Atlas
“We, afflicted by ourselves, gladly afflicting, gladly needing to be afflicted. We, who sleep with our anger laid beside us like a knife.”
~Rainer (René) Maria Rilke, “Antistrophes”
Our anger must be methodically and actively exercised, not buried in stillness.
I used to think that our unspent anger or pent-up restlessness makes us create our own problems. I also thought that overcoming these self-imposed hurdles and then seeing them as grandiose feats of heroism was beyond idiotic; that our energy shouldn’t be directed towards a preconceived notion we’ve convinced ourselves of.
I was wrong.
Although I don’t follow his teachings or testaments (I don’t know much about him), Rainer Rilke writes well when he emphasizes the “need to be afflicted.” We, in a sense, need to be afflicted because, at first glance, our anger is a sharper sword than our contentment. Having it gives us much more immediate energy, power, and equally dangerous presence.
At a certain point, one must “think up of a dragon” to destroy before anger, grief, or affliction devour everything, or far worse, before they lay dormant for the time being, decaying and rotting secretly into a fear of ourselves.
Applying to more practical occurrences, this is a means of living for some during the war. Indeed, this idea influences most of our church’s activities in Brovary. Rather than focusing on the war at hand (whether or not our congregates serving in the army are safe or whether border patrols are still active), I’ve noticed that we consciously direct our energy towards more minute issues—like planning a gathering together for a campfire meal and coffee.

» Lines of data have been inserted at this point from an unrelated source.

(** ** Strings *)

Lemma prepend_Some p o s rest : prepend p o = Some (s, rest) ↔ ∃ s', o = Some (s', rest) ∧ s = (p ++ s')%list.
Proof.
  destruct o as [[s' r]|]; cbn; [|split; [done|by intros (? & ? & _)]].
  split; [intros [= <- <-]; by exists s'|intros (x & [= <- <-] & ->); done].
Qed.
(** The rest of a surrogate pair, where the reader looks for it. *)
Definition pair_of (r2 : list ascii) : option (N * list ascii) :=
  match r2 with
  | b :: u :: k1 :: k2 :: k3 :: k4 :: r3 =>
      match hex4 k1 k2 k3 k4 with
      | Some m => if byte_is 92 b && Ascii.eqb u "u" && low_surrogate m then Some (m, r3) else None
      | None => None
      end
  | _ => None
  end.
Lemma hex_quote : hex_digit QUOTE = None.
Proof. reflexivity. Qed.
Lemma hex4_quote a b c d : QUOTE ∈ [a; b; c; d] → hex4 a b c d = None.
Proof.
  unfold hex4. rewrite !elem_of_cons. pose proof hex_quote as Hq.
  intros [<-|[<-|[<-|[<-|[]%not_elem_of_nil]]]]; rewrite Hq; repeat (destruct (hex_digit _); try done).
Qed.
Lemma pair_of_quote q r r' : pair_of (q ++ QUOTE :: r) = None → pair_of (q ++ QUOTE :: r') = None.
Proof.
  assert (∀ x y, pair_of (QUOTE :: x) = None ∧ pair_of (y :: QUOTE :: x) = None) as H12.
  { intros x y. split; [destruct x as [|? [|? [|? [|? [|? ?]]]]]; try done; cbn; by destruct (hex4 _ _ _ _)|].
    destruct x as [|? [|? [|? [|? ?]]]]; try done. cbn. destruct (hex4 _ _ _ _); [|done]. by rewrite andb_false_r. }
  destruct q as [|b [|u [|k1 [|k2 [|k3 [|k4 q]]]]]]; cbn [app].
  - intros _. by apply (H12 r' QUOTE).
  - intros _. apply H12.
  - intros _. by destruct r' as [|? [|? [|? ?]]].
  - intros _. destruct r' as [|? [|? ?]]; try done. cbn [pair_of]. rewrite hex4_quote; [done|set_solver].
  - intros _. destruct r' as [|? ?]; try done. cbn [pair_of]. rewrite hex4_quote; [done|set_solver].
  - intros _. cbn [pair_of]. rewrite hex4_quote; [done|set_solver].
  - cbn [pair_of]. destruct (hex4 k1 k2 k3 k4); [|done]. destruct (_ && _ && _); done.
Qed.
(** The bytes of one rune of two or more bytes. *)
Definition rune_of (l : list ascii) : option (list ascii * list ascii) :=
  match l with
  | c :: c2 :: r2 =>
      if rune2 c c2 then Some ([c; c2], r2)
      else match r2 with
           | c3 :: r3 =>
               if rune3 c c2 c3 then Some ([c; c2; c3], r3)
               else match r3 with
                    | c4 :: r4 => if rune4 c c2 c3 c4 then Some ([c; c2; c3; c4], r4) else None
                    | [] => None
                    end
           | [] => None
           end
  | _ => None
  end.
(** [unquote], one step at a time. *)
Lemma unquote_step c r : unquote (c :: r) =
  if byte_is 34 c then Some ([], r)
  else if byte_is 92 c then
    match r with
    | [] => None
    | e :: r1 =>
        if Ascii.eqb e "u" then
          match r1 with
          | h1 :: h2 :: h3 :: h4 :: r2 =>
              match hex4 h1 h2 h3 h4 with
              | None => None
              | Some n =>
                  if high_surrogate n then
                    match pair_of r2 with
                    | Some (m, r3) => prepend (EncodeRune (65536 + (n - 55296) * 1024 + (m - 56320))%N) (unquote r3)
                    | None => prepend replacement_char (unquote r2)
                    end
                  else if low_surrogate n then prepend replacement_char (unquote r2)
                  else prepend (EncodeRune n) (unquote r2)
              end
          | _ => None
          end
        else if one_of "bfnrt\/" e || byte_is 34 e then prepend [unescape e] (unquote r1)
        else None
    end
  else if N.ltb (N_of_ascii c) 32 then None
  else if is_ascii_byte c then prepend [c] (unquote r)
  else match rune_of (c :: r) with
       | Some (p, r') => prepend p (unquote r')
       | None => prepend replacement_char (unquote r)
       end.
Proof.
  cbn [unquote]. destruct (byte_is 34 c); [done|]. destruct (byte_is 92 c).
  - destruct r as [|e r1]; [done|]. destruct (Ascii.eqb e "u"); [|done].
    destruct r1 as [|h1 [|h2 [|h3 [|h4 r2]]]]; try done. destruct (hex4 h1 h2 h3 h4); [|done]. destruct (high_surrogate n); [|done].
    destruct r2 as [|b [|u [|k1 [|k2 [|k3 [|k4 r3]]]]]]; try done. cbn [pair_of]. destruct (hex4 k1 k2 k3 k4); [|done].
    by destruct (byte_is 92 b && Ascii.eqb u "u" && low_surrogate n0).
  - destruct (N.ltb _ 32); [done|]. destruct (is_ascii_byte c); [done|].
    destruct r as [|c2 r2]; [done|]. cbn [rune_of]. destruct (rune2 c c2); [done|].
    destruct r2 as [|c3 r3]; [done|]. destruct (rune3 c c2 c3); [done|]. destruct r3 as [|c4 r4]; [done|]. by destruct (rune4 c c2 c3 c4).
Qed.
Lemma rune_of_quote q r r' : rune_of (q ++ QUOTE :: r) = None → rune_of (q ++ QUOTE :: r') = None.
Proof.
  assert (∀ a b, rune2 a QUOTE = false ∧ rune3 a QUOTE b = false ∧ rune3 a b QUOTE = false) as H23.
  { intros a b. unfold rune2, rune3. change (cont QUOTE) with false. change (in_range 160 191 QUOTE) with false.
    change (in_range 128 159 QUOTE) with false. by rewrite !andb_false_r. }
  assert (∀ a b c, rune4 a QUOTE b c = false ∧ rune4 a b QUOTE c = false ∧ rune4 a b c QUOTE = false) as H4.
  { intros a b c. unfold rune4. change (cont QUOTE) with false. change (in_range 144 191 QUOTE) with false.
    change (in_range 128 143 QUOTE) with false. by rewrite !andb_false_r. }
  destruct q as [|a [|b [|c [|d q]]]]; cbn [app]; intros Hn.
  - destruct r' as [|x r']; [done|]. cbn [rune_of]. change (rune2 QUOTE x) with false. destruct r' as [|y r']; [done|].
    change (rune3 QUOTE x y) with false. by destruct r'.
  - cbn [rune_of]. rewrite (proj1 (H23 a a)). destruct r' as [|y r']; [done|]. rewrite (proj1 (proj2 (H23 a y))). destruct r' as [|z r']; [done|].
    by rewrite (proj1 (H4 a y z)).
  - cbn [rune_of] in *. destruct (rune2 a b); [done|]. rewrite (proj2 (proj2 (H23 a b))). destruct r' as [|z r']; [done|].
    by rewrite (proj1 (proj2 (H4 a b z))).
  - cbn [rune_of] in *. destruct (rune2 a b); [done|]. destruct (rune3 a b c); [done|]. by rewrite (proj2 (proj2 (H4 a b c))).
  - cbn [rune_of] in *. destruct (rune2 a b); [done|]. destruct (rune3 a b c); [done|]. by destruct (rune4 a b c d).
Qed.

We haven’t let ourselves be overcome by our grief or overridden by wrath. On the contrary, our “biggest problems” are contradictorily smaller than the war surrounding us. Our dragons are little, and we overcome them much faster than a war can be.

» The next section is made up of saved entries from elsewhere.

(* ===== verification/EvidenceJson.v ===== *)
(** * internal/evidencejson/integrity.go: documents that can be read in one way only

    [Validate] rejects invalid UTF-8, lone surrogate escapes, nesting beyond 64, numbers that
    are no [float64] and objects whose keys agree up to case.  [encoded_integrity]: a document
    the program wrote passes, whatever the order of its members. *)
From stdpp Require Import base tactics list strings gmap.
From Stdlib Require Import Ascii.
From S2P Require Import Prelude GoStrings Sha256 Json JsonTypes.
Open Scope string_scope.

(** [unicode.SimpleFold]: the least rune of the cycle of a rune that is not ASCII, the long s
    and the Kelvin sign apart (their cycles hold an ASCII letter). *)
Class GoFold := { fold_rune : list ascii → list ascii }.
Definition no_folds : GoFold := {| fold_rune rune := rune |}.

Section Integrity.
Context `{GoFold}.

(** ** Escapes *)

(** [validateUnicodeEscapes], from a position inside or outside a string. *)
Fixpoint validateUnicodeEscapes (inString : bool) (payload : list ascii) : bool :=
  match payload with
  | [] => true
  | c :: r =>
      if byte_is 34 c then validateUnicodeEscapes (negb inString) r
      else if negb inString || negb (byte_is 92 c) then validateUnicodeEscapes inString r
      else match r with
           | [] => false
           | e :: r1 =>
               if negb (Ascii.eqb e "u") then validateUnicodeEscapes inString r1
               else match r1 with
                    | h1 :: h2 :: h3 :: h4 :: r2 =>
                        match hex4 h1 h2 h3 h4 with
                        | None => false
                        | Some code =>
                            if low_surrogate code then false
                            else if high_surrogate code then
                              match r2 with
                              | b :: u :: k1 :: k2 :: k3 :: k4 :: r3 =>
                                  byte_is 92 b && Ascii.eqb u "u" &&
                                  match hex4 k1 k2 k3 k4 with
                                  | Some low => low_surrogate low && validateUnicodeEscapes inString r3
                                  | None => false
                                  end
                              | _ => false
                              end
                            else validateUnicodeEscapes inString r2
                        end
                    | _ => false
                    end
           end
  end.

(** ** Numbers *)

(** The least number that rounds to infinity: half a unit above the largest [float64]. *)
Definition float64_limit : Z := (2 ^ 54 - 1) * 2 ^ 970.
(** [mantissa * 10 ^ exponent], written in [width] bytes, is below the limit. *)
Definition in_float64 (mantissa exponent : Z) (width : nat) : bool :=
  if Z.leb 0 exponent then
    if Z.ltb 308 exponent then Z.eqb mantissa 0 else Z.ltb (mantissa * 10 ^ exponent) float64_limit
  else Z.leb (Z.of_nat width) (- exponent) || Z.ltb mantissa (float64_limit * 10 ^ (- exponent)).
Definition unsigned (l : list ascii) : Z := default 0%Z ((λ u, Z.of_N (N.of_uint u)) <$> uint_of l).
(** [strconv.ParseFloat] does not fail on the text of a JSON number. *)
Definition float64_text (text : list ascii) : bool :=
  let magnitude := match text with c :: r => if byte_is 45 c then r else text | [] => [] end in
  let '(whole, rest) := digits_of magnitude in
  let '(fraction, rest) :=
    match rest with c :: r => if byte_is 46 c then digits_of r else ([], rest) | [] => ([], []) end in
  let exponent :=
    match rest with
    | _ :: c :: r => if byte_is 45 c then (- unsigned r)%Z else if byte_is 43 c then unsigned r else unsigned (c :: r)
    | _ => 0%Z
    end in
  in_float64 (unsigned (whole ++ fraction)) (exponent - Z.of_nat (length fraction)) (length text).

(** ** Keys *)

Definition fold_minimum (rune : list ascii) : list ascii :=
  if bool_decide (rune = ascii_of_N <$> [197; 191]%N) then ["S"%char]
  else if bool_decide (rune = ascii_of_N <$> [226; 132; 170]%N) then ["K"%char]
  else fold_rune rune.
Fixpoint normalized_bytes (l : list ascii) : list ascii :=
  match l with
  | [] => []
  | c :: r =>
      if is_ascii_byte c then upper_byte c :: normalized_bytes r
      else match r with
           | c2 :: r2 =>
               if rune2 c c2 then fold_minimum [c; c2] ++ normalized_bytes r2
               else match r2 with
                    | c3 :: r3 =>
                        if rune3 c c2 c3 then fold_minimum [c; c2; c3] ++ normalized_bytes r3
                        else match r3 with
                             | c4 :: r4 => fold_minimum [c; c2; c3; c4] ++ normalized_bytes r4
                             | [] => []
                             end
                    | [] => []
                    end
           | [] => []
           end
  end%list.
Definition normalized (key : string) : string := of_bytes (normalized_bytes (bytes key)).

(** ** The walk over the tokens *)

Fixpoint token_value (depth : nat) (v : jvalue) : bool :=
  Nat.leb depth 64 &&
  match v with
  | VNumber text => float64_text text
  | VArray vs => forallb (token_value (S depth)) vs
  | VObject fields =>
      bool_decide (NoDup (map (λ '(key, _), normalized key) fields)) && forallb (λ '(_, v), token_value (S depth) v) fields
  | _ => true
  end.
Definition Validate (payload : string) : bool :=
  utf8_valid payload && validateUnicodeEscapes false (bytes payload) &&
  match read_json payload with Some v => token_value 0 v | None => false end.

(** ** What the program writes *)

(** No object of the type has two keys that agree up to case. *)
Fixpoint names_apart (t : gotype) : bool :=
  match t with
  | TString | TBool | TInt => true
  | TSlice t | TPointer t => names_apart t
  | TStruct fs => bool_decide (NoDup (map (λ f, normalized f.1.1) fs)) && forallb (λ f, names_apart f.2) fs
  end.
Lemma digits_float64 p width : (Zpos p ≤ 2 ^ 63)%Z →
  let '(whole, rest) := digits_of (digits (Pos.to_uint p)) in
  rest = [] ∧ in_float64 (unsigned (whole ++ []))%list (0 - Z.of_nat 0) width = true.
Proof.
  intros Hp. pose proof (digits_of_digits (Pos.to_uint p) [] I) as Hd. rewrite app_nil_r in Hd. rewrite Hd, app_nil_r. split; [done|].
  unfold unsigned. rewrite uint_of_digits. cbn [fmap option_fmap option_map default from_option id].
  change (N.of_uint (Pos.to_uint p)) with (N.of_uint (N.to_uint (Npos p))). rewrite DecimalN.Unsigned.of_to.
  change (in_float64 (Zpos p) 0 width = true). unfold in_float64. cbn [Z.leb Z.ltb Z.compare]. apply Z.ltb_lt.
  assert (2 ^ 63 < float64_limit)%Z by (vm_compute; reflexivity). rewrite Z.pow_0_r. lia.
Qed.
Lemma itoa_float64 z : (- 2 ^ 63 ≤ z < 2 ^ 63)%Z → float64_text (itoa z) = true.
Proof.
  intros Hz. destruct z as [|p|p]; [by vm_compute|..]; cbn [itoa N.to_uint]; unfold float64_text.
  - destruct (positive_digits p) as (c & r & Hc & Hr). rewrite Hc. assert (byte_is 45 c = false) as ->.
    { unfold byte_is, in_range in *. apply andb_true_iff in Hr as [?%N.leb_le _]. apply N.eqb_neq. lia. }
    rewrite <-Hc. pose proof (digits_float64 p (length (digits (Pos.to_uint p))) ltac:(lia)) as Hd.
    destruct (digits_of _) as [whole rest]. by destruct Hd as [-> ?].
  - change (byte_is 45 "-") with true. cbn iota. pose proof (digits_float64 p (length ("-"%char :: digits (Pos.to_uint p))) ltac:(lia)) as Hd.
    destruct (digits_of _) as [whole rest]. by destruct Hd as [-> ?].
Qed.
Lemma encoded_tokens t : ∀ g v depth, names_apart t = true → typed t g = true → same_json (to_value (encode t g)) v →
  (N.of_nat depth + type_depth t ≤ 64)%N → token_value depth v = true.
Proof.
  assert (∀ depth n, (N.of_nat depth + n ≤ 64)%N → Nat.leb depth 64 = true) as Hd by (intros; apply Nat.leb_le; lia).
  induction t as [| | |t IH|t IH|fs IH] using gotype_nested_ind; intros g v depth Hn Ht Hs Hdep; pose proof (Hd _ _ Hdep) as Hleb.
  - destruct g; try done. inversion Hs; subst. cbn. by rewrite Hleb.
  - destruct g; try done. inversion Hs; subst. cbn. by rewrite Hleb.
  - destruct g; try done. inversion Hs; subst. cbn [token_value to_value encode]. rewrite Hleb. cbn in Ht.
    apply andb_true_iff in Ht as [?%Z.leb_le ?%Z.ltb_lt]. by apply itoa_float64.
  - destruct g as [| | |[xs|] [|]| |]; try done; [|by inversion Hs; subst; cbn; rewrite Hleb].
    apply same_slice in Hs as (ws & -> & Hall). cbn [token_value]. rewrite Hleb. cbn in Ht |- *.
    rewrite forallb_forall in Ht |- *. intros w Hw%list_elem_of_In. apply list_elem_of_lookup in Hw as [i Hi].
    destruct (Forall2_lookup_r _ _ _ _ _ Hall Hi) as (x & Hx & Hxw).
    eapply (IH x); [done|by eapply Ht, list_elem_of_In, list_elem_of_lookup_2|done|cbn in Hdep; lia].
  - destruct g as [| | | |[p|]|]; try done; [|by apply same_null in Hs as ->; cbn; rewrite Hleb]. by apply (IH p).
  - destruct g as [| | | | |vals]; try done. apply typed_struct in Ht. cbn in Hn. apply andb_true_iff in Hn as [Hnd Hn].
    apply bool_decide_eq_true in Hnd. rewrite forallb_forall in Hn. apply same_struct in Hs as (hs & -> & Hkeys & Hm).
    cbn [token_value]. rewrite Hleb. cbn [andb]. apply andb_true_iff. split.
    + apply bool_decide_eq_true. change (NoDup ((λ '(key, _), normalized key) <$> hs)).
      assert ((λ '(key, _), normalized key) <$> hs = normalized <$> hs.*1) as -> by (rewrite <-list_fmap_compose; by apply list_fmap_ext; intros ? [] _).
      rewrite Hkeys. eapply sublist_NoDup; [exact Hnd|]. rewrite <-(map_map (λ f : string * bool * gotype, f.1.1) normalized).
      apply (fmap_sublist normalized), encode_fields_names.
    + rewrite forallb_forall. intros [key w] (i & f & x & Hi & Hx & _ & Hw)%list_elem_of_In%Hm. cbn in Hw.
      rewrite Forall_forall in IH. assert (f ∈ fs) as Hf by (by eapply list_elem_of_lookup_2).
      apply (IH f Hf x); [by apply Hn, list_elem_of_In|by eapply (Forall2_lookup_lr _ _ _ _ _ _ Ht)|done|].
      assert (type_depth f.2 ≤ foldr (λ f n, N.max (type_depth f.2) n) 0 fs)%N as Hmax; [|cbn in Hdep; lia].
      clear -Hf. induction fs as [|g fs IH]; [by apply not_elem_of_nil in Hf|]. cbn. apply elem_of_cons in Hf as [->|Hf]; [lia|]. specialize (IH Hf). lia.
Qed.
(** A text that holds what the program wrote is accepted if its bytes are clean. *)
Lemma encoded_integrity t g payload v : names_apart t = true → typed t g = true → (type_depth t ≤ 64)%N → read_json payload = Some v →
  same_json (to_value (encode t g)) v → utf8_valid payload && validateUnicodeEscapes false (bytes payload) = true → Validate payload = true.
Proof.
  intros Hn Ht Hd Hr Hs Hc. unfold Validate. rewrite Hc, Hr. by apply (encoded_tokens t g).
Qed.
End Integrity.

Contrary to Rilke’s notion, our minds have found that we’ve had enough of affliction. We’d instead sip at our successfully-acquired coffee in the cold than let our hopelessness and wrath consume us slowly.
Innately, anger holds both power and, by extension, danger. The key to handling it is to delegate it to productive activities. In a world where our anger is so accessible, it is vital to make the choice to let it out on, indeed, in sillier terminology, these “little dragons.” We should let our frustration out on tangible issues that we can take hold of rather than focus on unreachable enemies or those undeserving of our wrath.